Purpose Chronic Lung Allograft Dysfunction (CLAD) is characterized by airway epithelial damage and fibrosis. The origin and initiation of fibrosis are poorly understood. We hypothesized that immune mediators in bronchoalveolar lavage (BAL) predict bronchiolitis obliterans syndrome (BOS), a form of CLAD, and poor survival. In a multi-center observational study, we investigated the role of proinflammatory cytokines as biomarkers for poor outcome after lung transplant (LTx). Methods In a 24-month, prospective, observational multi-center study, 61 children were recruited between 7/2009 and 4/2013 at 6 US pediatric LTx centers (CTOTC-03; NCT00891865). The immune suppression regimen was standardized across sites. BAL and serum were obtained at specified intervals. The primary composite outcome included: incidence of BOS or its histological manifestation obliterative bronchiolitis (OB), retransplant, or death. Serum and BAL samples were assayed with Luminex panels to detect 78 antigens. Cytokine expression patterns were analyzed, BOS was graded per ISHLT criteria. Univariable linear, repeated measures mixed models were used to model the relationship of each Log10 transformed cytokine with (1) the composite endpoint and (2) BOS or OB without death. Values not adjusted for multiple comparisons. Results 28 children met the composite endpoint vs. 33 remained healthy. With BOS/OB considered alone (n=16), IL23 (p=0.05), EGF (p=0.04), IL31 (p=0.04) and EOX (p=0.02) were significantly increased, whereas IL23 was the only cytokine significantly correlated to the composite endpoint (p=0.02).

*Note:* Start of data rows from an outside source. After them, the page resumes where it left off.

(* ===== verification/AdminViews.v ===== *)
(** * AdminViews: the views the admin registrations install

    Each [@admin.register] of [src/tasks/admin.py] installs the views
    [ModelAdmin] defines, here for a superuser: [add_view] and
    [change_view] ([_changeform_view]) bind the form of every editable
    field of the model to the POST data and, when it is valid, save a new
    row or update the row in place, then redirect as [response_add] and
    [response_change] say; [delete_view] deletes the row once confirmed by
    POST data, unless it is protected.  The views are written once over
    [ModelAdminOps], the operations of one model, and instantiated for
    [TaskAdmin] and [CategoryAdmin]; the record [AdminPreserves] is the law
    an instance gives for a property of stores, and the views keep the
    property for any instance that has it.

    The theorems: a valid add or change writes exactly the cleaned row,
    [completed] included; a protected category is never deleted and a
    cascading delete removes exactly its tasks; a GET deletes nothing. *)

From S2P Require Import Prelude PyStr Strptime Models Fields Forms Views.

Module AdminViews.
Import PyStr Strptime Models Fields Forms Views.

(** ** The add, change and delete views the registrations install *)

(** What an admin view answers. *)
Inductive AdminResponse :=
| Admin_redirect (url_name : string) (args : list nat)   (* HttpResponseRedirect: 302 *)
| Admin_popup_response (pk : nat)                        (* popup_response.html: 200 *)
| Admin_change_form (errs : form_errors)                 (* change_form.html: 200 *)
| Admin_delete_confirmation (protected : bool)           (* delete_confirmation.html: 200 *)
| Admin_changelist_page                                  (* change_list.html: 200 *)
| Admin_server_error.                                    (* an exception escaped: 500 *)

Definition admin_status_code (r : AdminResponse) : nat :=
  match r with
  | Admin_redirect _ _ => 302
  | Admin_server_error => 500
  | _ => 200
  end.
Lemma autopause_has_monitor_witness :
  let s := step ClickPlay listening in
  isAutoPaused (step (Frame 2001) s) = true /\
  isAutoPaused (analyzeVolume 2002 [0; 255]%Z (step (Frame 2001) s)) = false.
Proof.
  cbv zeta. split; [reflexivity|].
  destruct (autopause_has_monitor (step ClickPlay listening)) as (_ & _ & A).
  - apply reach_step, reachable_run. constructor.
  - apply (A 2001%Z 2002%Z [0; 255]%Z); reflexivity.
Defined.

(** *** Leaving a background source *)

Ltac open_state s :=
  destruct s as [speed silence playing paused volume mic cam screen rec
                 container ctx analyser noise acc preview stream recorder log];
  simpl in *; subst; simpl in *; subst.

Lemma leave_camera (s : State) :
  exclusive s -> isCameraOn s = true ->
  mode (step ClickCamera s) = (false, false) /\
  mediaStreamRef (step ClickCamera s) = None /\
  effects (step ClickCamera s)
    = effects s ++ released s ++ detached s ++ closed s ++ [GetUserMedia false].
Proof.
  unfold exclusive, mode, released, detached, closed. intros X C.
  open_state s. unfold_handlers. simpl.
  destruct stream, preview, ctx; simpl; rewrite <- ?app_assoc; auto.
Qed.

Lemma leave_screen (s : State) :
  exclusive s -> isScreenShareOn s = true ->
  mode (step ClickScreen s) = (false, false) /\
  mediaStreamRef (step ClickScreen s) = None /\
  effects (step ClickScreen s)
    = effects s ++ released s ++ detached s ++ closed s ++ [GetUserMedia false].
Proof.
  unfold exclusive, mode, released, detached, closed. intros X C.
  open_state s. rewrite andb_true_r in X. subst. unfold_handlers. simpl.
  destruct stream, preview, ctx; simpl; rewrite <- ?app_assoc; auto.
Qed.

Lemma screen_ended (s : State) :
  exclusive s -> isScreenShareOn s = true ->
  mode (step ScreenEnded s) = (false, false) /\
  mediaStreamRef (step ScreenEnded s) = None /\
  effects (step ScreenEnded s)
    = effects s ++ released s ++ detached s ++ closed s ++ [GetUserMedia false]
      ++ detached s ++ closed s ++ [GetUserMedia false].
Proof.
  unfold exclusive, mode, released, detached, closed. intros X C.
  open_state s. rewrite andb_true_r in X. subst. unfold_handlers. simpl.
  destruct stream, preview, ctx; simpl; rewrite <- ?app_assoc; auto.
Qed.
(** * simple-kyc: the browser face recogniser (public/static/face-recognizer.js)

    A shallow embedding of the [FaceRecognition] class: its fields become a
    record, its methods become computations in a small state-and-exception
    monad that also records the calls made to the host (DOM, camera,
    face-api, console) in a trace.  JavaScript numbers are IEEE binary64
    values, modelled by Rocq's primitive floats. *)

From Stdlib Require Import PrimFloat.
From stdpp Require Import base list strings gmap.

Set Warnings "-inexact-float,-clear-no-such-hyp".

Open Scope string_scope.
Open Scope list_scope.

(** ** JavaScript values used by the class *)

(** Values thrown or used as rejection reasons.  [Errors] is the array of
    reasons that [loadModels] rejects with. *)
#[warnings="-register-all"]
Inductive JsError : Type :=
| Error (msg : string)
| TypeError (msg : string)
| Errors (reasons : list JsError).

(** Outcome of a call, or of a settled promise once awaited. *)
Inductive result (A : Type) : Type :=
| Ok (a : A)
| Throw (e : JsError).
Arguments Ok {A} a.
Arguments Throw {A} e.

Definition is_rejected {A} (r : result A) : bool :=
  match r with Ok _ => false | Throw _ => true end.

Definition reason {A} (r : result A) : option JsError :=
  match r with Ok _ => None | Throw e => Some e end.

(** A number, or [undefined] (the value of a missing property and of an
    optional chain on a nullish object). *)
Inductive JsNumber : Type :=
| Undefined
| Num (x : float).

(** [a < b] on numbers. *)
Definition js_lt (a b : float) : bool := PrimFloat.ltb a b.

(** [a > b] where [a] may be [undefined]: [undefined] converts to NaN and
    every comparison with NaN is false. *)
Definition js_gt (a : JsNumber) (b : float) : bool :=
  match a with
  | Undefined => false
  | Num x => PrimFloat.ltb b x
  end.

(** ** A JavaScript [Map] with string keys: entries in insertion order *)

Definition JsMap (V : Type) : Type := list (string * V).

Fixpoint map_has {V} (m : JsMap V) (k : string) : bool :=
  match m with
  | [] => false
  | (k', _) :: m' => if String.eqb k' k then true else map_has m' k
  end.

Fixpoint map_get {V} (m : JsMap V) (k : string) : option V :=
  match m with
  | [] => None
  | (k', v) :: m' => if String.eqb k' k then Some v else map_get m' k
  end.

(** [set] overwrites the value of a present key where it stands and adds a
    new key at the end. *)
Fixpoint map_set {V} (m : JsMap V) (k : string) (v : V) : JsMap V :=
  match m with
  | [] => [(k, v)]
  | (k', v') :: m' =>
      if String.eqb k' k then (k', v) :: m' else (k', v') :: map_set m' k v
  end.

Definition map_size {V} (m : JsMap V) : nat := length m.
Definition map_keys {V} (m : JsMap V) : list string := map fst m.

(** ** Data of the recogniser *)

Definition Descriptor : Type := list float.
Definition Canvas : Type := nat.
Definition Track : Type := nat.
Definition Image : Type := string.

Record Box : Type := { box_x : float; box_y : float; box_w : float; box_h : float }.

Record DisplaySize : Type := { ds_width : nat; ds_height : nat }.

(** One face found by face-api: [detection.box], [descriptor] and the
    optional [expressions] scores, a mapping from expression name to score. *)
Record FaceDescription : Type := {
  detection_box : Box;
  descriptor : Descriptor;
  expressions : option (JsMap float)
}.

Record LabeledFaceDescriptors : Type := {
  lfd_label : string;
  lfd_descriptors : list Descriptor
}.

Record FaceMatch : Type := { label : string; distance : float }.

Record MediaStream : Type := { getTracks : list Track }.

Record VideoElement : Type := {
  width : nat;
  height : nat;
  srcObject : option MediaStream;
  playListeners : nat;      (* handlers registered for 'play' *)
  onended : bool            (* whether [onended] calls [stopProcessing] *)
}.

Record Config : Type := {
  modelUri : string;
  videoElementId : string;
  labels : list string;
  minConfidenceThreshold : float;
  distanceThreshold : float;
  smileDetectionThreshold : float
}.

Inductive Net : Type :=
| ssdMobilenetv1
| faceRecognitionNet
| faceLandmark68Net
| faceExpressionNet.

(** Calls made to the host, in the order they happen. *)
Inductive event : Type :=
| LoadFromUri (n : Net) (uri : string)
| ConsoleError (msg : string) (args : list JsError)
| FetchImage (path : string)
| DetectImage (img : Image)
| GetUserMedia
| TrackStop (t : Track)
| AppendVideo (id : string)
| Append (c : Canvas)
| Remove (c : Canvas)
| MatchDimensions (c : Canvas) (d : DisplaySize)
| ClearRect (c : Canvas)
| DrawBox (c : Canvas) (b : Box) (lbl : string)
| DetectVideo (minConfidence : float)
| MatcherDispose
| RequestAnimationFrame
| UnhandledRejection (e : JsError).

(** ** The matcher of face-api *)

(** Modelled from the spec: [faceapi.FaceMatcher]; its code, the vendored
    public/static/face-api.min.js, is missing.  The spec describes the
    matcher as an immutable snapshot of the gallery supporting
    nearest-descriptor lookup, answering the best label or "unknown", and
    states that an empty gallery yields a matcher that never throws and
    classifies every probe as "unknown".  The distance between two
    descriptors is left to the host. *)
Definition FaceMatcher : Type := list LabeledFaceDescriptors.

(** Modelled from the spec: building a matcher never throws, also on an
    empty input. *)
Definition FaceMatcher_new (inputs : list LabeledFaceDescriptors)
  : result FaceMatcher := Ok inputs.

(** Modelled from the spec: one step of the nearest-descriptor lookup, which
    keeps the closer of the best match so far and the reference descriptor
    [d] enrolled under [l]. *)
Definition nearer (dist : Descriptor -> Descriptor -> float) (probe : Descriptor)
    (l : string) (best : FaceMatch) (d : Descriptor) : FaceMatch :=
  if PrimFloat.ltb (dist probe d) (distance best)
  then {| label := l; distance := dist probe d |}
  else best.

(** Modelled from the spec: [matcher.findBestMatch(descriptor)], the
    nearest-descriptor lookup over the gallery; with nothing to compare
    against the answer is "unknown". *)
Definition findBestMatch (dist : Descriptor -> Descriptor -> float)
    (m : FaceMatcher) (probe : Descriptor) : FaceMatch :=
  fold_left
    (fun best e => fold_left (nearer dist probe (lfd_label e)) (lfd_descriptors e) best)
    m {| label := "unknown"; distance := infinity |}.

(** Modelled from the spec: [matcher.dispose()], also part of the vendored
    library; the spec has disposal clear the cached matcher and never be an
    error. *)
Definition FaceMatcher_dispose (m : FaceMatcher) : result unit := Ok tt.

Conclusion Cytokines IL23, EGF, IL31 and EOX are associated with BOS/OB and linked to airway epithelial cell injury, particularly alveolar type 2 (AT2) cells, suggesting dysregulated repair and chronic inflammation after LTx contribute to BOS. Consistent with other studies that suggest BAL eosinophilia is a major feature of lung allograft rejection, our results found that EOX, a recruiter of eosinophils and Th2 lymphocytes were highly associated with BOS. Finally, IL-23 is pro-inflammatory cytokine linked with chronic inflammation and were significant in both analyses. These data suggest specific inflammatory pathways may be targeted to prevent BOS and improve outcome after LTx in children.